Le blog
Saison 2012-13 : La mémoire
02
nov
Mobilisation générale !


Anna Mezey
a transformé son bureau  en poste de commandement. Depuis les locaux de F93 à Montreuil, elle a décrété la mobilisation générale en Seine-Saint Denis. Elle multiplie les appels aux citoyens et aux associations qu’elle invite à participer à la troisième saison du projet QSEC. Volontaires de tout le neuf-trois engagez-vous !

La jeune femme en est à sa deuxième saison. Mais au lieu de simplement reconduire les groupes avec lesquels elle a déjà travaillé, elle a opté pour le renouvellement complet des troupes.

«C’est toujours plus intéressant d’élargir, d’aller vers des structures ou des villes avec lesquelles nous n’avons pas l’habitude de travailler. Cela nous permet d’étendre la participation au projet QSEC, mais aussi à F93 de créer de nouveaux partenariats » précise la chargée de projet.



Mais précisément, comment fait-elle pour recruter des groupes ?


Alors qu’elle s’apprête à répondre, la sonnerie de son téléphone l’interrompt. Elle décroche, s’entretient quelques instants avec son interlocutrice avec laquelle elle convient d’une date avant de raccrocher. « Voilà un rendez-vous QSEC ! » s’exclame-t-elle avant d’expliquer : «J’ai entendu parler d’une association de femmes du troisième âge qui souhaitent vivent leur retraite de manière solidaire et alternative au sein d’une structure autogérée : la maison des babayagas . A tout hasard je leur ai écrit vendredi dernier  pour leur présenter le projet QSEC et leur demander si elles souhaitaient s’associer à une réflexion sur la thématique de l’argent. C’est leur présidente qui vient de me rappeler : elle est enthousiaste et rendez-vous est pris pour le 4 novembre pour en discuter. Tout s’est décidé en trois jours ! ».

Hélas, ça ne se passe pas toujours aussi vite. « Il peut s’écouler un mois entre le premier contact et un rendez-vous. Généralement j’envoie un premier mail, puis je relance au téléphone, une ou deux fois, avant d’obtenir, au bout de quinze jours, un premier rendez-vous au cours duquel il faut souvent que je démontre que le projet à un réel intérêt. Je ne comprends pas toujours les réticences et les hésitations de mes interlocuteurs : QSEC leur offre, gratuitement, un moyen de voir, d’être vu, d’échanger avec d’autres. Nous leur apportons outils et moyens, en leur demandant simplement d’être motivés pour donner leur avis, exprimer leurs idées, se faire entendre. Ils devraient sauter sur l’occasion au lieu de demander à être convaincus » déplore Anna. Mais à force de ténacité, petit à petit les groupes se mettent en place.
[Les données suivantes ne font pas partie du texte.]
(** "insert the table we allocated", "link all entries into a free list", "join the free
    list with the other". *)
Definition alloc_insert (t : RTHANDLETABLEINT) (paTable : ptr) : RTHANDLETABLEINT :=
  let cCur := ht_cCur t in
  let t := ht_set_level1 (ht_papvLevel1 t)
             (<[Z.to_nat (cCur / RTHT_LEVEL2_ENTRIES) := Some (paTable, fresh_table cCur)]> (ht_level1 t))
             (ht_cLevel1 t) t in
  let t := if ht_iFreeTail t =? NIL_RTHT_INDEX
           then ht_set_free cCur (ht_iFreeTail t) (ht_cCurAllocated t) t
           else ht_store_next (ht_iFreeTail t) cCur t in
  let t := ht_set_free (ht_iFreeHead t) (u32 (cCur + RTHT_LEVEL2_ENTRIES - 1)) (ht_cCurAllocated t) t in
  ht_set_cCur (u32 (cCur + RTHT_LEVEL2_ENTRIES)) t.

(** The number of first level entries to allocate, 0 for none. *)
Definition level1_wanted (t : RTHANDLETABLEINT) : Z :=
  let iLevel1 := ht_cCur t / RTHT_LEVEL2_ENTRIES in
  let cLevel1 := if ht_cLevel1 t <=? iLevel1 then u32 (ht_cLevel1 t + PAGE_SIZE / 8) else 0 in
  if ht_cMax t / RTHT_LEVEL2_ENTRIES <? cLevel1 then ht_cMax t / RTHT_LEVEL2_ENTRIES else cLevel1.

(** "Replace the 1st level table": the new table, and the one to free. *)
Definition level1_replace (t : RTHANDLETABLEINT) (cLevel1 : Z) (papvLevel1 : ptr)
    : RTHANDLETABLEINT * ptr :=
  if ht_cLevel1 t <? cLevel1 then
    (ht_set_level1 papvLevel1
       (take (Z.to_nat (ht_cLevel1 t)) (ht_level1 t)
        ++ replicate (Z.to_nat (cLevel1 - ht_cLevel1 t)) None) cLevel1 t,
     ht_papvLevel1 t)
  else (t, papvLevel1).

(** The table is expanded outside the lock: [false] with what the table is then when
    memory runs out. *)
Definition alloc_expand (t : RTHANDLETABLEINT) (env : AllocEnv) : bool * RTHANDLETABLEINT * list event :=
  let cLevel1 := level1_wanted t in
  let t := ae_others1 env t in
  let papvLevel1 := if negb (cLevel1 =? 0) then ae_level1 env else Some NULL in
  match papvLevel1 with
  | None => (false, t, [])
  | Some papvLevel1 =>
      match ae_table env with
      | None => (false, t, ev_free papvLevel1)
      | Some paTable =>
          let '(t, ev) :=
            if negb (cLevel1 =? 0) then
              let '(t, papvOld) := level1_replace t cLevel1 papvLevel1 in
              (ae_others2 env t, ev_free papvOld)
            else (t, []) in
          if (ht_cCur t / RTHT_LEVEL2_ENTRIES <? ht_cLevel1 t) && (ht_cCur t <? ht_cMax t)
          then (true, alloc_insert t paTable, ev)
          else (true, ae_others3 env t, ev ++ [EvMemFree paTable])
      end
  end.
« J’ai changé de stratégie, raconte l’animatrice. J’ai identifié cinq à dix structures et je me concentre sur une ou deux à la fois pour le suivi, au lieu, comme l’année dernière de solliciter des dizaines de groupes sans avoir le temps de les relancer ». Il faut dire que le calendrier est serré. «Nous sommes fin octobre et je n’ai pas encore rencontré les responsables des groupes. Cceux-ci doivent être constitués d’ici décembre afin de pouvoir débuter réellement le parcours en janvier ».

Car pour débuter leur parcours, il faut que les groupes se réunissent, choisissent une problématique et décident du type d’interventions qu’ils souhaitent : visites, rencontres d’experts, chercheurs ou professionnels, conférences, débats… « Sans connaître les souhaits des groupes, je ne peux pas contacter d’intervenants » souligne Anna qui ajoute qu’en raison de l’actualité les spécialistes des questions d’argent risquent d’être assez sollicités… «Mais cette actualité joue aussi en notre faveur, souligne-t-elle. Plus que jamais les citoyens questionnent le système et le rôle des banques. QSEC peut aussi être l’occasion de faire émerger des alternatives, d’examiner d’autres voies et de redonner un peu d’espoir ».